The Indian executive comprised of the Governor General and his council. No
bill of the legislature could be deemed to have been passed unless assented to by
the governor general. The later could however enact a Bill without the assent of
the legislature. This act made the central legislature bicameral. The first house
63
which was central legislature, with 145 members (out of which 104 elected and
41 nominated) was called central Legislative Assembly and second called with
60 members (out of which 33 elected and 27 nominated) was called Council of
States. The term of the assembly was fixed 3 years and council 5 years. The
central legislature can be called a primitive model of today's Lok Sabha &
council of states can be called a primitive model of Today's Rajya Sabha. The act
provided for the establishment of a Public Service Commission in India for the
first time. This act also made a provision in its part V, that a statutory
commission would be set up at the end of 10 years after the act was passed which
shall inquire into the working into the system of the government. The Simon
commission of 1927 was an outcome of this provision. The communal
representation was extended and Sikhs, Europeans and Anglo Indians were
included. The Franchise (Right of voting) was granted to the limited number of
only those who paid certain minimum "Tax" to the government. The tenure of the
central legislature was 3 years The seats were distributed among the provinces
not upon the basis of the population but upon the basis of their importance in the
eyes of the government, on the basis of communities, and property was one of the
main basis to determine a franchisee. Those people who had a property, taxable
income & paid land revenue of Rs. 3000 were entitled to vote. The central
legislature was empowered to consider, pass or reject legislation on any of the
subjects enumerated in the Central list. But, the Governor-General had the last
word on any Bill passed by the Legislature. He possessed the power to prevent
the consideration of a Bill or any of its part, on the plea that it was injurious to
the peace and tranquility of the country. He could disallow a question in the
legislature. He had the power to withhold his assent to any Bill passed by the
legislature without which it could not become an Act. He also had the power to
disallow an adjournment motion or debate on any matter. He could enact a law,
which he considered essential for the safety and tranquility of the empire even if
the legislature had refused to pass it. The financial powers of the central
legislature were also very much limited. The budget was to be divided into two
categories, votable and non-votable. The votable items covered only one third of
the total expenditure. Even in this sphere the Governor-General was empowered
to restore any grant refused or reduced by the legislature, if in his opinion the
demand was essential for the discharge of his responsibilities. Thus the
Government of India Act provided for partial transfer of Power to the electorate
through the system of diarchy. It also prepared the ground for the Indian
Federalism, as it identified the provinces as units of fiscal and general
administration. But the growing nationalism was not satisfied.

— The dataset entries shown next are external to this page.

(** X19.  The temperature and the humidity read from a page are never
    negative: the patterns start at the digits, so a minus sign before
    the numeral is not read. *)
Theorem readings_are_not_negative p w x :
  fst (parse_weather p w) = Ok x ->
  match temperature x with Some t => 0 <= t | None => True end
  /\ match humidity x with Some h => (0 <= h)%Z | None => True end.
Proof.
  unfold parse_weather, weather_data. cbn [now fst].
  destruct (first_match re_temp py_float _) as [temp|e] eqn:Et;
    cbn [bind]; [|discriminate].
  destruct (first_match re_humidity py_int _) as [hum|e] eqn:Eh;
    cbn [bind]; [|discriminate].
  intros [= <-]. cbn [temperature humidity]. split.
  - destruct temp as [t|]; [|exact I].
    revert Et. apply first_match_post. exact py_float_nonneg.
  - destruct hum as [h|]; [|exact I].
    revert Eh. apply first_match_post. exact py_int_nonneg.
Qed.

(** A page that shows -3°C and 85%: the temperature is read as 3. *)
Lemma readings_are_not_negative_witness :
  let x := weather_of (mksoup [U "-3°C"; U "85%"] [])
             (mkworld (fun _ => noon_jan1) offline 0 [] true Missing [] 0) in
  match temperature x with Some t => 0 <= t | None => True end
  /\ match humidity x with Some h => (0 <= h)%Z | None => True end.
Proof.
  intros x.
  apply (@readings_are_not_negative (mksoup [U "-3°C"; U "85%"] [])
           (mkworld (fun _ => noon_jan1) offline 0 [] true Missing [] 0)).
  vm_compute. reflexivity.
Defined.

Lemma starts_contains p s : starts_with p s = true -> contains p s = true.
Proof. destruct s; simpl; now intros ->. Qed.

Lemma contains_tail a p s : contains (a :: p) s = true -> contains p s = true.
Proof.
  induction s as [|b s IH]; [discriminate|].
  cbn [contains starts_with]. intros H. apply orb_true_iff. right.
  apply orb_prop in H as [H|H]; [|now apply IH].
  apply andb_prop in H as [_ H]. now apply starts_contains.
Qed.
(** C18: [__init__] raises [IndexError] exactly when [block_out_channels]
    is empty ([block_out_channels[0]] at line 37). *)
Theorem HMControlNet_init_error (cfg : ControlNetConfig) (w : Weights K) :
  HMControlNet.init cfg w = Err IndexError <-> cfg_block_out_channels cfg = [].
Proof.
  unfold HMControlNet.init, list_getitem.
  destruct (cfg_block_out_channels cfg); simpl; split; congruence.
Qed.

Lemma HMControlNet_init_blocks cfg (w : Weights K) net :
  HMControlNet.init cfg w = Ok net ->
  HMControlNet.blocks_down net =
    make_blocks w (cfg_cross_attention_dim cfg) 64 (cfg_block_out_channels cfg).
Proof.
  unfold HMControlNet.init. intros H.
  apply res_bind_Ok_inv in H as (c0 & _ & H). by injection H as <-.
Qed.
End Init.

Section InitForward.
Context `{K : Kernels} {T : Type} `{!TensorOps T}.

(** C15: built by [__init__] and run, [HMControlNet] returns exactly
    [len(block_out_channels) - 1] outputs, [down_0] ... in order. *)
Theorem HMControlNet_outputs_count cfg (w : Weights K) net (c dc fp : T) d :
  HMControlNet.init cfg w = Ok net -> HMControlNet.forward net c dc fp = Ok d ->
  dict_keys d = map (key_of "down_") (seq 0 (length (cfg_block_out_channels cfg) - 1)).
Proof.
  intros Hi Hf. rewrite (HMControlNet_forward_keys _ _ _ _ _ Hf).
  by rewrite (HMControlNet_init_blocks _ _ _ Hi), length_make_blocks.
Qed.
End InitForward.

(** ** Examples on the reference instance *)

From Stdlib Require Import ZArith.

Section Examples.
#[local] Existing Instance int_kernels.

Definition ex_weights : Weights int_kernels :=
  {| w_conv := fun _ => tt; w_te := fun _ => tt; w_sk := fun _ => tt |}.

(** A small [HMControlNet]: one input channel, no downsampling,
    [cross_attention_dim = 2], block widths 1, 2, 3. *)
Definition ex_cfg : ControlNetConfig :=
  {| cfg_embedding_channels := 4; cfg_input_channels := 1; cfg_scale_factor := 1;
     cfg_cross_attention_dim := 2; cfg_block_out_channels := [1; 2; 3] |}.

Definition ex_net : HMControlNet.t int_kernels :=
  {| HMControlNet.scale_factor := 1; HMControlNet.embedding_channels := 4;
     HMControlNet.cross_attention_dim := 2;
     HMControlNet.conv_in := mk_conv ex_weights "conv_in" 1 1 3 1;
     HMControlNet.exp_embedding := mk_timesteps 2;
     HMControlNet.exp_proj := mk_te ex_weights "exp_proj" 2 2;
     HMControlNet.face_proj := mk_te ex_weights "face_proj" 1024 2;
     HMControlNet.blocks_down := make_blocks ex_weights 2 64 [1; 2; 3] |}.
Lemma HMControlNet2_forward_shape cfg (wt : Weights K) net b f h w k :
  HMControlNet2.init cfg wt = Ok net ->
  0 < b -> 0 < f -> 0 < cfg_input_channels cfg ->
  0 < h / cfg_scale_factor cfg -> 0 < w / cfg_scale_factor cfg ->
  sk_chain_ok (HMControlNet2.blocks_down net)
    (h / cfg_scale_factor cfg) (w / cfg_scale_factor cfg) k = true ->
  HMControlNet2.forward (T:=list nat) net [b; cfg_input_channels cfg; f; h; w] [b; f; k]
  = Ok (stage_shapes (key_of "down2_") b f (HMControlNet2.blocks_down net) 0
          (h / cfg_scale_factor cfg) (w / cfg_scale_factor cfg)).
Proof. init_shape_tac HMControlNet2.init HMControlNet2.forward. apply key_of_NoDup. Qed.

Lemma HMV2ControlNet_forward_shape cfg (wt : Weights K) net b f h w k p :
  HMV2ControlNet.init cfg wt = Ok net ->
  0 < b -> 0 < f -> 0 < cfg_input_channels cfg ->
  0 < h / cfg_scale_factor cfg -> 0 < w / cfg_scale_factor cfg ->
  sk_chain_ok (HMV2ControlNet.blocks_down net)
    (h / cfg_scale_factor cfg) (w / cfg_scale_factor cfg) (p + k) = true ->
  HMV2ControlNet.forward (T:=list nat) net [b; cfg_input_channels cfg; f; h; w] [b; f; k]
    [b; f; p; 1024]
  = Ok (stage_shapes (fun idx => key_of "up_v2_" (length (HMV2ControlNet.blocks_down net) - idx - 1))
          b f (HMV2ControlNet.blocks_down net) 0
          (h / cfg_scale_factor cfg) (w / cfg_scale_factor cfg)).
Proof. init_shape_tac HMV2ControlNet.init HMV2ControlNet.forward. apply key_of_rev_NoDup. Qed.
(* ===== verification/V3.v ===== *)
(** * HMV3ControlNet: dispatch, cross-wired outputs and aliasing

    [HMV3ControlNet] (src/hellomeme/models/hm_control.py, lines 216-305)
    owns the sub-modules of both driving paths.  [forward] takes three
    optional driving inputs: when [drive_coeff] or [face_parts] is [None]
    (line 264) it embeds [emo_embedding] (which raises [TypeError] if it is
    [None] too), otherwise it uses the expression path.  Its output loop
    stores stage [idx] under [up3_{n - idx - 1}]; the stages with
    [up_idx = 2] and [up_idx = 1] also go through the 1x1 convolutions
    [conv_up2_down0] / [conv_up1_down1] into [down3_0] / [down3_1], and the
    last stage's object is stored again, as the same object, under
    [down3_2] and [down3_3].  Dict values are references ([pyref]) so that
    this aliasing is visible. *)

From S2P Require Import Prelude Layout PyDict Tensor Torch Interp Embedding ControlNet.
From stdpp Require Import strings.
Local Open Scope res_scope.

Module HMV3ControlNet.
Section State.
Context `{K : Kernels}.

(** The attributes set by [__init__] (lines 225-252). *)
Record t := {
  scale_factor : nat; embedding_channels : nat; cross_attention_dim : nat;
  conv_in : Conv2d K; conv_up2_down0 : Conv2d K; conv_up1_down1 : Conv2d K;
  emo_embedding : TimestepsCfg; exp_embedding : TimestepsCfg;
  exp_proj : TimestepEmbedding K; face_proj : TimestepEmbedding K;
  emo_proj : TimestepEmbedding K;
  blocks_down : list (SKCrossAttention K) }.

(** Lines 217-252. *)
Definition init (cfg : ControlNetConfig) (w : Weights K) : res t :=
  c0 <- list_getitem (cfg_block_out_channels cfg) 0 ;;
  let cad := cfg_cross_attention_dim cfg in
  Ok {| scale_factor := cfg_scale_factor cfg;
        embedding_channels := cfg_embedding_channels cfg;
        cross_attention_dim := cad;
        conv_in := mk_conv w "conv_in" (cfg_input_channels cfg) c0 3 1;
        conv_up2_down0 := mk_conv w "conv_up2_down0" 1280 320 1 0;
        conv_up1_down1 := mk_conv w "conv_up1_down1" 1280 640 1 0;
        emo_embedding := mk_timesteps cad;
        exp_embedding := mk_timesteps cad;
        exp_proj := mk_te w "exp_proj" cad cad;
        face_proj := mk_te w "face_proj" 1024 cad;
        emo_proj := mk_te w "emo_proj" cad cad;
        blocks_down := make_blocks w cad 1024 (cfg_block_out_channels cfg) |}.
End State.
Arguments t : clear implicits.

Section Fwd.
Context `{K : Kernels} {T : Type} `{!TensorOps T}.

(** [x * 20.] with [x = None] raises [TypeError]. *)
Definition not_none (x : option T) : res T :=
  match x with Some v => Ok v | None => Err TypeError end.

(** Lines 264-285: the driving embedding, by the branch the optional
    arguments select. *)
Definition drive_embedding_of (net : t K) (bs fr : nat)
           (drive_coeff face_parts emo : option T) : res T :=
  match drive_coeff, face_parts with
  | Some dc, Some fp =>
      exp_drive_embedding (exp_embedding net) (face_proj net) (exp_proj net)
                          (cross_attention_dim net) bs fr dc fp
  | _, _ =>
      e <- not_none emo ;;
      emo_drive_embedding (emo_embedding net) (emo_proj net)
                          (cross_attention_dim net) bs fr e
  end.

(** Lines 290-304: what one stage stores, given the block's output
    [embedding] and [up_idx = len(self.blocks_down) - idx - 1]. *)
Definition stage3 (up_idx video_length : nat) (up2 up1 : Conv2d K) (embedding : T)
           (st : store T) : res (store T) :=
  out <- ops_from_frames_batch video_length embedding ;;
  let st := py_store_new (key_of "up3_" up_idx) out st in
  st <- (if up_idx =? 2 then
           o <- ops_conv2d up2 embedding ;;
           o <- ops_from_frames_batch video_length o ;;
           Ok (py_store_new "down3_0" o st)
         else Ok st) ;;
  st <- (if up_idx =? 1 then
           o <- ops_conv2d up1 embedding ;;
           o <- ops_from_frames_batch video_length o ;;
           Ok (py_store_new "down3_1" o st)
         else Ok st) ;;
  if up_idx =? 0 then
    st <- py_store_alias "down3_2" "up3_0" st ;;
    py_store_alias "down3_3" "up3_0" st
  else Ok st.

(** Lines 287-304; [n] is [len(self.blocks_down)]. *)
Fixpoint run_blocks3 (n video_length : nat) (up2 up1 : Conv2d K)
         (blocks : list (SKCrossAttention K)) (idx : nat) (embedding drive_embedding : T)
         (st : store T) : res (store T) :=
  match blocks with
  | [] => Ok st
  | block :: rest =>
      embedding <- ops_sk block embedding drive_embedding ;;
      st <- stage3 (n - idx - 1) video_length up2 up1 embedding st ;;
      run_blocks3 n video_length up2 up1 rest (S idx) embedding drive_embedding st
  end.

(** Lines 254-305. *)
Definition forward (net : t K) (condition : T) (drive_coeff face_parts emo : option T)
  : res (pydict (pyref T)) :=
  stem <- forward_stem (scale_factor net) (conv_in net) condition ;;
  let '(bs, video_length, embedding) := stem in
  drive_embedding <- drive_embedding_of net bs video_length drive_coeff face_parts emo ;;
  st <- run_blocks3 (length (blocks_down net)) video_length (conv_up2_down0 net)
                    (conv_up1_down1 net) (blocks_down net) 0 embedding drive_embedding ([], 0) ;;
  Ok st.1.
End Fwd.
End HMV3ControlNet.

(** ** Dispatch: the two driving paths use disjoint parameters *)

Section Dispatch.
Context `{K : Kernels} {T : Type} `{!TensorOps T}.
(** * jserial: a decoder for the Java Object Serialization Stream Protocol

    A shallow embedding of [deserialize.go] (the buffer based parser: a byte
    slice [buf], a cursor [pos] and the handle table [handles]) and the
    properties of its byte reader, tag dispatcher, handle table, class-data
    reader and post-processors, and of the minimal representation
    (ParseSerializedObjectMinimal).  The later revision of the file, which
    reads from an [io.Reader], has the same tag dispatcher, type parsers,
    class-data reader, post-processors and minimal representation; it
    differs in the byte reader, which refuses reads longer than
    [maxDataBlockSize].

    Conventions of the embedding.
    - Go's [int] is taken to be 64 bits wide; positions and lengths are [Z].
      Fixed-width integers are [Z] with the wrap-around written out
      ([signed], [wrapS], [int32_sub]).
    - A Go string is a sequence of bytes: [string].  A byte slice is
      [list byte].
    - [map[string]interface{}] is [gmap string Value]; [map[string]bool] is
      [gmap string bool]; the set [map[*clazz]bool] is [gset nat].  Maps are
      held by value.  The parser writes to a map that something else already
      refers to in one place, parseArray, where the record is registered
      before its length is stored: there the handle table entry is updated.
      (A stream can make recursiveClassData write into a map of an earlier
      object only by declaring a field named "extends" that holds a
      reference to it; that sharing is not modelled.)
    - [*clazz] is a pointer: class descriptors live in a store ([classes])
      and a pointer is an index into it, because a descriptor is registered
      as a handle before its flags, fields, annotations and super are
      filled in, and the stream may refer to it meanwhile.
    - A Go function returning [(x, err)] is a computation in the monad [M]:
      it yields [Ok x] or [Err e] together with the parser state it leaves
      behind.
    - Recursion on the input is bounded by a fuel argument; [OutOfFuel] is
      the only result that does not exist in the Go program. *)

From Stdlib Require Import ZArith List String Strings.Byte Ascii Lia Bool.
From stdpp Require Import base gmap strings list option.

Set Warnings "-register-all".

Local Open Scope Z_scope.

(** ** Errors *)

(** The shapes a post-processor rejects. *)
Inductive shape :=
| NoElements                      (* "invalid data: at least one element required" *)
| NotByteSlice                    (* "unexpected data at position 0" *)
| TooShort (want got : Z)         (* "incorrect data at position 0: wanted at least %d bytes, got %d" *)
| WrongCount (want got : Z).      (* "incorrect number of elements: want %d got %d" *)

(** The names of the fifteen wire tags, in the order of [typeNames]. *)
Inductive TypeName :=
| Null | Reference | ClassDesc | Object | String | Array | Class | BlockData
| EndBlockData | Reset | BlockDataLong | Exception | LongString
| ProxyClassDesc | Enum.

Global Instance TypeName_eq_dec : EqDecision TypeName.
Proof. solve_decision. Defined.

(** What [errors.New] / [errors.Errorf] is called with. *)
Inductive kind :=
| BadMagic                           (* "magic value STREAM_MAGIC not found" *)
| BadVersion (ver : Z)               (* "protocol version not recognized: wanted 5 got %d" *)
| UnknownTag (tc : Z)                (* "unknown type %#x" *)
| TagNotAllowedHere (n : TypeName)   (* "%s not allowed here" *)
| Unsupported (n : TypeName)         (* "parsing %s is currently not supported" *)
| UnknownFieldType (typeName : Z)    (* "unknown field type '%s'" *)
| UnknownClassFlags (flags : Z)      (* "unable to deserialize class with flags %#x" *)
| Version1ExternalUnsupported        (* "unable to parse version 1 external content" *)
| UnexpectedEnd                      (* "premature end of input" *)
| StringTooLong                      (* "unable to read string larger than 2^32 bytes" *)
| UnexpectedShape (why : shape)
| UnexpectedFieldClassName           (* "unexpected field class name type" *)
| UnexpectedClassDescType            (* "unexpected type returned while reading class description" *)
| NilClassDefinition                 (* "invalid class definition: nil" *)
| UnexpectedExtends                  (* "unexpected extends value" *)
| Panic                              (* a Go run-time panic (index out of range, nil dereference) *)
| OutOfFuel.                         (* the embedding ran out of fuel *)

(** An error value of [github.com/pkg/errors]: a cause, wrapped in context
    messages. *)
Inductive error :=
| New (k : kind)
| Wrapped (msg : string) (e : error).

Despite of several limitations, the GOI Act 1919 had some merits. The GOI
act 1919 marked the end of the policy of benevolent despotism, and thus began
64
the genesis of the responsible government in India. It was for the first time, that
elections to the legislatures were known to the people and this created political
consciousness among the masses. However, those people who had a property,
taxable income & paid land revenue of Rs. 3000 were entitled to vote. The
number of the Indian in the was raised to 3 in the Governor General in Council of
8. These Indian members were entrusted to some portfolios such as labor, health
and industry. It was the GOI Act 1919, whereby, the Indians came in direct
contact with administration for the first time. This was a very useful experience.
It was also for the first time that a number of Indian women got the right to
franchise for the first time. Now, under the Indian ministers , some of the far
reaching measures were taken such as enactment of Madras State Aid to
Industries Act, 1923, the Bombay Primary Education act, the Bihar and Orissa
village administration Act, the Bombay local boards act, 1923.